Food is life, literally. Our survival depends on it. But it’s also so much more than fuel. Food is culture, food is joy, food is connection, expression, and community. Each of us has a unique and personal relationship with it, and I believe food is one of the greatest gift we have to live our best lives.
Of course, that relationship isn’t always easy. Maybe your environment and finances makes it tough to choose healthier options. Or maybe discipline feels harder to maintain than a 7-day juice cleanse (and way less fun). The good news? Food behaviours are learned which means they can also be unlearned, adjusted, and relearned in ways that truly serve you.
2. The Science of Weight Loss
The science of weight loss is simple, Energy Input (calories in) - Energy Output (calories out) = Energy Balance
Weight Gain - A positive energy balance happens when you consume more calories than your body uses. The excess energy is stored as fat, leading to weight gain.
Weight Loss - Weight loss occurs when there’s a negative energy balance, when you burn more calories than you consume. In this state, your body uses stored fat for energy, resulting in weight loss. This is often referred to as a calorie deficit.
But is it really that simple?
If it were, more than 40% of Britons wouldn’t find themselves trying to lose weight each year. The reality is that weight loss is influenced by a complex mix of factors, including life experiences, genetics, culture, finances, and even geography: all of which shape our food choices.
That said, I believe that with the right support, anyone can achieve their health goals.
3. Benefits of Healthy Eating
The benefits of healthy eating are well-known: living a longer, healthier life, boosting immunity, improving mood, and feeling better about yourself. Yet, despite understanding these benefits, the reality of maintaining healthy habits can often feel challenging.
As a qualified nutritionist with expertise in Behavioural change, I understand that it all starts with the mind our thoughts and beliefs about food, and more importantly, about ourselves. With my expertise, I combine the science of healthy eating with a focus on addressing the root causes of behaviours and mindset.
Whether your goal is to lose weight, manage health conditions like high blood pressure or prediabetes, or simply adopt a healthier diet, I am here to guide and support you every step of the way.
Food myths
Carbs are bad
Due to popular diet fads, like the Atkins and keto promising quick results . Such diets frame cabs as the villain.
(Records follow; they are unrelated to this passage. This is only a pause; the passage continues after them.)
(* ===== verification/Ip4Facts.v ===== *)
(** * Properties of the IPv4 arithmetic *)
From S2P Require Import Prelude JsNum JsString JsRegex Ip4.
Import Ip4.
Open Scope Z_scope.

(** ** Dotted quads *)

(** A run of decimal digits. *)
Definition numeral (s : jstr) : Prop := s ≠ [] ∧ Forall (λ c, is_digit c = true) s.

Definition dotted (a b c d : jstr) : jstr := a ++ 46 :: b ++ 46 :: c ++ 46 :: d.

(** The address [a.b.c.d] as an integer. *)
Definition quad_val (a b c d : Z) : Z := ((a * 256 + b) * 256 + c) * 256 + d.

(** The expression of four captured runs of digits, of bounded length. *)
Definition quad_re (hi : option nat) : re :=
  let n := RRep 1 hi (RSet false [(48, 57)]) in
  RSeq RBol (seq_of [RGrp 1 n; RChr 46; RGrp 2 n; RChr 46; RGrp 3 n; RChr 46; RGrp 4 n; REol]).

Definition within (hi : option nat) (s : jstr) : Prop :=
  match hi with Some h => (length s ≤ h)%nat | None => True end.

Section quads.

Lemma numeral_no_dot s : numeral s → 46 ∉ s.
Proof. intros [_ H] Hin. rewrite Forall_forall in H. by specialize (H _ Hin). Qed.

Lemma numeral_no_dash s : numeral s → 45 ∉ s.
Proof. intros [_ H] Hin. rewrite Forall_forall in H. by specialize (H _ Hin). Qed.

Lemma mt_numeral hi pre w suf c c' :
  hi ≠ Some 0%nat →
  mt (RRep 1 hi (RSet false [(48, 57)])) pre w suf c c' ↔ numeral w ∧ within hi w ∧ c' = c.
Proof.
  intros Hhi. rewrite mt_rep_set_iff by (destruct hi as [[|]|]; [done|lia|done]).
  unfold numeral, within. setoid_rewrite in_set_digit. split.
  - intros (Hf & Hl & Hh & ->). split_and!; [by intros ->; simpl in Hl; lia|done|done|done].
  - intros ([Hn Hf] & Hh & ->). split_and!; [done| |done|done]. destruct w; [done|simpl; lia].
Qed.

Lemma numeral_dot_inj a b a' b' : numeral a → numeral a' → a ++ 46 :: b = a' ++ 46 :: b' → a = a' ∧ b = b'.
Proof.
  intros [_ Ha] [_ Ha']. apply (app_inv_mid (λ c, is_digit c = true)); done.
Qed.

Lemma dotted_inj a b c d a' b' c' d' :
  numeral a → numeral b → numeral c → numeral a' → numeral b' → numeral c' →
  dotted a b c d = dotted a' b' c' d' → a = a' ∧ b = b' ∧ c = c' ∧ d = d'.
Proof.
  unfold dotted. intros ? ? ? ? ? ? E.
  apply numeral_dot_inj in E as [-> E]; [|done..]. apply numeral_dot_inj in E as [-> E]; [|done..].
  by apply numeral_dot_inj in E as [-> ->].
Qed.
Most people associate carbs with processed food like pastries, chips and pizza which can spike your blood sugar. The truth is carbs include fruits, vegetables, legumes and whole grains. Carbs are essential and your body and brain needs it for energy. The key is in the choices you make, opting for wholegrains, complex carbohydrates, pairing with protein and healthy fats.
ignore diet, exercise only
While exercise is important, your diet really matters! Food isn’t just calories, it contains nutrients which you body uses to function therefore, the quality of the nutrients matter. A poor diet full of junk food will leave you feeling depleted no matter how much you move. Nutrition plays a part in inflammation, mood , immune function. Nutrition and exercise work hand in hand therefore, good nutrition fuel your body for exercise. Whilst exercise is essential, nutrition builds the foundation it stands on. So no, you can’t out run a bad eating habit.
All calories are equal
A 200 calorie donut and a 200 calorie salmon do not have the same nutrition value. The donut is mostly sugar and fat whilst he salmon is full of omega-3s and vitamins . One results in an energy crash, whilst the other leaves you feeling fuller. Furthermore, calories from salmon, vegetables and fruits bring with it antioxidants, fiber and vitamins. Same calories, different value!
Healthy eating is expensive
A common misconception is that fruits and vegetables are expensive. Planning meals in advance and intentional shopping is cheaper than the alternative. Yes it takes effort to eat healthy, you have to be intentional and mindful. Try and do the maths yourself.
fat makes you fat
Fat is essential for your body, it helps keep you satisfied, slows down digestion. Whilst fat has more calories per gram compare to carbs and protein. Weight gain is a result from eating more calories than your body is using up. Like calories, all fats are not created equal. Fats from nuts, fatty fish, avocado, olive oil is not the same as trans fat from processed food like pizza or ready meals. Like carbs, fats is not the enemy, it's all about the choices you make.
fat burning foods
Food such as celery and grapefruit may slightly impact insulin level, it doesn’t directly burn fat. No single food can override the process of eating slightly less calories than you burn. There is no magic fix, no fat burning teas or easy way out.
What I can offer you is a sustainable way of living without sacrificing your sanity or feeling like you’re missing out.